Several Things I’ve Noticed, And Looking Back

As my summer ballet session nears its end, this week I noticed a few things. Definite signs of progress, I’d say.

The first has to do with my balance. It was possibly there already, but during this week was the first time that I’ve felt like I didn’t have to stop and make any tiny little adjustments in order to keep my balance while doing our center tendu combination. We do two croisse devant, two en face devant, two efface devant, one ecarte, then the same with the other leg, then reversing it. Tempo’s pretty quick, so if that time to adjust was actually needed it would put me behind the music. I don’t even remember really how I came to trust myself that I could do it, that I didn’t need to take that millisecond to make sure I was really on my leg.  Perhaps all the no-hands-at-the-barre stuff G Teacher’s been having me do has helped me?

The second thing is glissades. Not just a la seconde, but also en avant and en arriere. I struggled with glissades for a long time, at first not making them look pretty but just doing them at all without losing my balance and coming close to falling. While I’ve had my glissades a la seconde for at least a year now, the ones front and back – especially back – have been slow to progress. Even though I felt like I had the coordination for them finally, it was the balance that would get me. Maybe this still falls into the first category then, since it’s mostly a balance thing. Well, either way, this week I was doing glissades in all directions and it was going just fine, only took me three and a half years to get to this point…

The last thing is my jumps. Anyone who’s been reading my ballet struggles for a while now will remember just how much jumping has been an uphill battle. First, my legs were to weak to even help me clear the floor, then I could clear the floor but my feet were too weak/I was too scared to point my feet, then I’d start speeding up the tempo because I (subconciously) just wanted to get it over with and I’d forget to breathe. And of course all the alignment adjustments needed, not losing my turnout, etc. Finally, I noticed this week that everything is lining up; I’m able to remember to breathe during my jumps, which keeps me from feeling panicky out of breath during them, which keeps me on tempo. And, when we’re finally done, I discovered that I’d  enjoyed it quite a bit, that my legs felt happy (I realize that sounds a little silly, but I don’t care) . It’s no longer the thing that causes me much apprehension – that special spot is now exclusively saved for pirouettes.

Ever since I actually started feeling like I was dancing, instead of just trying to not make a complete fool of myself, I haven’t been super fixated on progress… but it’s still nice to take note of it, I think. The same way some people like to have a snapshot of a moment in a particularly nice day, something like that.

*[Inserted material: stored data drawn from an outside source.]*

(* ===== verification/X86.v ===== *)
(** * The processor

    What the assembly files of the kernel use of the i386: the registers, memory
    behind the page tables, descriptors, interrupts, and the instructions of
    swtch.S, trapasm.S, entry.S, vectors.S, usys.S and initcode.S.

    Memory is physical memory; as in the rest of the development the byte at the
    physical address [a] is the one at [P2V a] of the map.  All segments are flat
    ([seginit] makes them so), so that an offset is a linear address.  A block of
    code is the list of its instructions; control leaves it with the last one. *)

From Stdlib Require Import ZArith Lia.
From stdpp Require Import base gmap list strings.
From S2P Require Import Prelude Mmu Mem.

(** ** State *)

Inductive reg := EAX | ECX | EDX | EBX | ESP | EBP | ESI | EDI.

Inductive sreg := CS | DS | ES | FS | GS | SS.

#[export] Instance reg_eq_dec : EqDecision reg.
Proof. solve_decision. Defined.

Record gp := Gp {
  r_eax : Z; r_ecx : Z; r_edx : Z; r_ebx : Z; r_esp : Z; r_ebp : Z; r_esi : Z; r_edi : Z
}.

Record segs := Segs { r_cs : Z; r_ds : Z; r_es : Z; r_fs : Z; r_gs : Z; r_ss : Z }.

Definition getr (r : reg) (g : gp) : Z :=
  match r with
  | EAX => r_eax g | ECX => r_ecx g | EDX => r_edx g | EBX => r_ebx g
  | ESP => r_esp g | EBP => r_ebp g | ESI => r_esi g | EDI => r_edi g
  end.

Definition setr (r : reg) (v : Z) (g : gp) : gp :=
  let '(Gp a c d b sp bp si di) := g in
  match r with
  | EAX => Gp v c d b sp bp si di | ECX => Gp a v d b sp bp si di
  | EDX => Gp a c v b sp bp si di | EBX => Gp a c d v sp bp si di
  | ESP => Gp a c d b v bp si di | EBP => Gp a c d b sp v si di
  | ESI => Gp a c d b sp bp v di | EDI => Gp a c d b sp bp si v
  end.

Definition getseg (s : sreg) (g : segs) : Z :=
  match s with CS => r_cs g | DS => r_ds g | ES => r_es g | FS => r_fs g | GS => r_gs g | SS => r_ss g end.

Definition setseg (s : sreg) (v : Z) (g : segs) : segs :=
  let '(Segs c d e f h t) := g in
  match s with
  | CS => Segs v d e f h t | DS => Segs c v e f h t | ES => Segs c d v f h t
  | FS => Segs c d e v h t | GS => Segs c d e f v t | SS => Segs c d e f h v
  end.

Record mach := Mach {
  x_gp : gp;
  x_seg : segs;
  x_eip : Z;
  x_eflags : Z;
  x_cr0 : Z;
  x_cr3 : Z;
  x_cr4 : Z;
  x_gdtr : Z * Z;     (** base and limit *)
  x_idtr : Z * Z;
  x_tr : Z;
  x_ram : mem
}.

Definition set_x_gp v m := Mach v (x_seg m) (x_eip m) (x_eflags m) (x_cr0 m) (x_cr3 m) (x_cr4 m) (x_gdtr m) (x_idtr m) (x_tr m) (x_ram m).
Definition set_x_seg v m := Mach (x_gp m) v (x_eip m) (x_eflags m) (x_cr0 m) (x_cr3 m) (x_cr4 m) (x_gdtr m) (x_idtr m) (x_tr m) (x_ram m).
Definition set_x_eip v m := Mach (x_gp m) (x_seg m) v (x_eflags m) (x_cr0 m) (x_cr3 m) (x_cr4 m) (x_gdtr m) (x_idtr m) (x_tr m) (x_ram m).
Definition set_x_eflags v m := Mach (x_gp m) (x_seg m) (x_eip m) v (x_cr0 m) (x_cr3 m) (x_cr4 m) (x_gdtr m) (x_idtr m) (x_tr m) (x_ram m).
Definition set_x_cr0 v m := Mach (x_gp m) (x_seg m) (x_eip m) (x_eflags m) v (x_cr3 m) (x_cr4 m) (x_gdtr m) (x_idtr m) (x_tr m) (x_ram m).
Definition set_x_cr3 v m := Mach (x_gp m) (x_seg m) (x_eip m) (x_eflags m) (x_cr0 m) v (x_cr4 m) (x_gdtr m) (x_idtr m) (x_tr m) (x_ram m).
Definition set_x_cr4 v m := Mach (x_gp m) (x_seg m) (x_eip m) (x_eflags m) (x_cr0 m) (x_cr3 m) v (x_gdtr m) (x_idtr m) (x_tr m) (x_ram m).
Definition set_x_gdtr v m := Mach (x_gp m) (x_seg m) (x_eip m) (x_eflags m) (x_cr0 m) (x_cr3 m) (x_cr4 m) v (x_idtr m) (x_tr m) (x_ram m).
Definition set_x_idtr v m := Mach (x_gp m) (x_seg m) (x_eip m) (x_eflags m) (x_cr0 m) (x_cr3 m) (x_cr4 m) (x_gdtr m) v (x_tr m) (x_ram m).
Definition set_x_tr v m := Mach (x_gp m) (x_seg m) (x_eip m) (x_eflags m) (x_cr0 m) (x_cr3 m) (x_cr4 m) (x_gdtr m) (x_idtr m) v (x_ram m).
Definition set_x_ram v m := Mach (x_gp m) (x_seg m) (x_eip m) (x_eflags m) (x_cr0 m) (x_cr3 m) (x_cr4 m) (x_gdtr m) (x_idtr m) (x_tr m) v.

Definition rd (r : reg) (m : mach) : Z := getr r (x_gp m).
Definition wr (r : reg) (v : Z) (m : mach) : mach := set_x_gp (setr r v (x_gp m)) m.
Definition sg (s : sreg) (m : mach) : Z := getseg s (x_seg m).
Definition wsg (s : sreg) (v : Z) (m : mach) : mach := set_x_seg (setseg s v (x_seg m)) m.

(** The current privilege level. *)
Definition cpl (m : mach) : Z := r_cs (x_seg m) mod 4.

(** ** Paging *)

Definition CR0_PE : Z := 0x00000001.
Definition CR0_WP : Z := 0x00010000.
Definition CR0_PG : Z := 0x80000000.
Definition CR4_PSE : Z := 0x00000010.

Definition bit_on (x f : Z) : bool := negb (Z.land x f =? 0).

(** May the entry [e] be used for the access? *)
Definition entry_ok (m : mach) (user write : bool) (e : Z) : bool :=
  present e && (negb user || bit_on e PTE_U) && (negb (write && (user || bit_on (x_cr0 m) CR0_WP)) || bit_on e PTE_W).

Definition pde_addr (m : mach) (va : Z) : Z := P2V (PTE_ADDR (x_cr3 m)) + 4 * PDX va.

Definition pte_addr (m : mach) (va : Z) : Z := P2V (PTE_ADDR (ld32 (x_ram m) (pde_addr m va))) + 4 * PTX va.

(** Where in memory the linear address [va] is; [None] for a page fault. *)
Definition xlate (user write : bool) (m : mach) (va : Z) : option Z :=
  if negb (bit_on (x_cr0 m) CR0_PG) then Some (P2V va) else
  let e := ld32 (x_ram m) (pde_addr m va) in
  if negb (entry_ok m user write e) then None else
  if bit_on (x_cr4 m) CR4_PSE && bit_on e PTE_PS then Some (P2V (e - e mod 4194304 + va mod 4194304)) else
  let t := ld32 (x_ram m) (pte_addr m va) in
  if negb (entry_ok m user write t) then None else Some (P2V (PTE_ADDR t + va mod 4096)).

(** The four bytes of a word may be on two pages. *)
Definition xlate4 (user write : bool) (m : mach) (va : Z) : option (Z * Z * Z * Z) :=
  match xlate user write m va, xlate user write m (u32 (va + 1)), xlate user write m (u32 (va + 2)), xlate user write m (u32 (va + 3)) with
  | Some a, Some b, Some c, Some d => Some (a, b, c, d)
  | _, _, _, _ => None
  end.

Definition load_as (user : bool) (va : Z) : M mach Z := fun m =>
  match xlate4 user false m va with
  | Some (a, b, c, d) => Ret (ld8 (x_ram m) a + 256 * ld8 (x_ram m) b + 65536 * ld8 (x_ram m) c + 16777216 * ld8 (x_ram m) d) m
  | None => Undef "page fault"
  end.

Definition store_as (user : bool) (va v : Z) : M mach unit := fun m =>
  match xlate4 user true m va with
  | Some (a, b, c, d) =>
      Ret tt (set_x_ram (st8 (st8 (st8 (st8 (x_ram m) a v) b (v / 256)) c (v / 65536)) d (v / 16777216)) m)
  | None => Undef "page fault"
  end.

(** Accesses of the program, and of the processor to its tables. *)
Definition load32 (va : Z) : M mach Z := fun m => load_as (cpl m =? 3) va m.
Definition store32 (va v : Z) : M mach unit := fun m => store_as (cpl m =? 3) va v m.
Definition load_sys (va : Z) : M mach Z := load_as false va.

(** The low half of a word. *)
Definition store16_sys (user : bool) (va v : Z) : M mach unit := fun m =>
  match xlate user true m va, xlate user true m (u32 (va + 1)) with
  | Some a, Some b => Ret tt (set_x_ram (st8 (st8 (x_ram m) a v) b (v / 256)) m)
  | _, _ => Undef "page fault"
  end.

(** ** The stack *)

Definition push (v : Z) : M mach unit :=
  let! m := gets id in
  let sp := u32 (rd ESP m - 4) in
  store32 sp v >>>
  modify (wr ESP sp).

Definition pop : M mach Z :=
  let! m := gets id in
  let! v := load32 (rd ESP m) in
  modify (wr ESP (u32 (rd ESP m + 4))) >>>
  ret v.

(** ** Descriptors *)

Definition field (x pos len : Z) : Z := (x / 2 ^ pos) mod 2 ^ len.

Definition d_type (d : Z) : Z := field d 40 4.
Definition d_system (d : Z) : bool := negb (Z.testbit d 44).
Definition d_dpl (d : Z) : Z := field d 45 2.
Definition d_present (d : Z) : bool := Z.testbit d 47.
Definition d_base (d : Z) : Z := field d 16 24 + 2 ^ 24 * field d 56 8.
Definition d_limit (d : Z) : Z :=
  let l := field d 0 16 + 2 ^ 16 * field d 48 4 in
  if Z.testbit d 55 then 4096 * l + 4095 else l.

Definition g_offset (g : Z) : Z := field g 0 16 + 2 ^ 16 * field g 48 16.
Definition g_selector (g : Z) : Z := field g 16 16.

(** Entry [i] of a table. *)
Definition table_entry (t : Z * Z) (i : Z) : M mach Z :=
  if t.2 <? 8 * i + 7 then undef "#GP: outside of the descriptor table" else
  let! lo := load_sys (t.1 + 8 * i) in
  let! hi := load_sys (t.1 + 8 * i + 4) in
  ret (lo + W32 * hi).

(** The descriptor that a selector names; there is no local table. *)
Definition descriptor (sel : Z) : M mach Z :=
  if Z.testbit sel 2 then undef "#GP: no LDT" else
  let! m := gets id in
  table_entry (x_gdtr m) (sel / 8).

(** Load a data segment register. *)
Definition load_seg (s : sreg) (sel : Z) : M mach unit :=
  let! m := gets id in
  let stack := match s with SS => true | _ => false end in
  if (sel / 4 =? 0) && negb stack then modify (wsg s sel) else
  let! d := descriptor sel in
  if negb (d_present d) || d_system d || (d_dpl d <? Z.max (cpl m) (sel mod 4)) then undef "#GP: segment" else
  if stack && negb ((sel mod 4 =? cpl m) && (d_dpl d =? cpl m)) then undef "#GP: stack segment" else
  modify (wsg s sel).

(** ** Interrupts *)

Definition FL_RESERVED : Z := 0x2.     (** bit 1 of eflags is always 1 *)

(** The stack for privilege level 0, from the task state segment. *)
Definition kernel_stack : M mach (Z * Z) :=
  let! m := gets id in
  let! d := descriptor (x_tr m) in
  let! sp := load_sys (d_base d + 4) in
  let! ss := load_sys (d_base d + 8) in
  ret (u16 ss, sp).

(** Enter the handler of a gate: switch to the stack of the kernel when coming
    from user mode, and save the state of the interrupted code there. *)
Definition enter (g : Z) (err : option Z) : M mach unit :=
  let! m := gets id in
  let! c := descriptor (g_selector g) in
  if negb (d_present g) || negb (d_present c) then undef "#NP" else
  if cpl m <? d_dpl c then undef "#GP: handler less privileged" else
  (if d_dpl c <? cpl m then
     let! k := kernel_stack in
     modify (wsg SS k.1) >>>
     modify (wr ESP k.2) >>>
     modify (wsg CS (g_selector g - g_selector g mod 4 + d_dpl c)) >>>
     push (sg SS m) >>>
     push (rd ESP m)
   else modify (wsg CS (g_selector g - g_selector g mod 4 + d_dpl c))) >>>
  push (x_eflags m) >>>
  push (sg CS m) >>>
  push (x_eip m) >>>
  match err with Some e => push e | None => ret tt end >>>
  modify (fun m => set_x_eflags (if d_type g =? STS_IG32 then Z.ldiff (x_eflags m) FL_IF else x_eflags m) m) >>>
  modify (set_x_eip (g_offset g)).

(** An interrupt of a device or an exception of the processor. *)
Definition interrupt (n : Z) (err : option Z) : M mach unit :=
  let! m := gets id in
  let! g := table_entry (x_idtr m) n in
  enter g err.

(** [int n] with the next instruction at [next]; the gate must allow it for the
    privilege level of the program, else the instruction faults. *)
Definition int_n (n next : Z) : M mach unit :=
  let! m := gets id in
  let! g := table_entry (x_idtr m) n in
  if d_dpl g <? cpl m then interrupt 13 (Some (8 * n + 2)) else
  modify (set_x_eip next) >>>
  enter g None.

(** On the way to a less privileged level the processor clears the data
    segment registers that the program could not have loaded. *)
Definition drop_seg (s : sreg) : M mach unit :=
  let! m := gets id in
  if sg s m / 4 =? 0 then ret tt else
  let! d := descriptor (sg s m) in
  when (d_dpl d <? cpl m) (modify (wsg s 0)).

Anyway, this ballet week was pretty awesome. In my regular school classes (the summer session) we got to do quite a bit of across the floor work. We had a relatively long (by beginner class standards) adagio, that I struggled the first time with because of my memory (you’ll notice I didn’t say earlier that I’ve noticed any improvements in remembering combinations…), but by the second class session working on it I nailed it. It was all steps I could do (demi plies with port de bras, sous-sus balance, tombe, pas de bourre, ballet walks), but the length did intimidate me at first.

We also did more across the floor jumping, temps leves (saute arabesque, saute passe), and alternating chasses with saute arabesque.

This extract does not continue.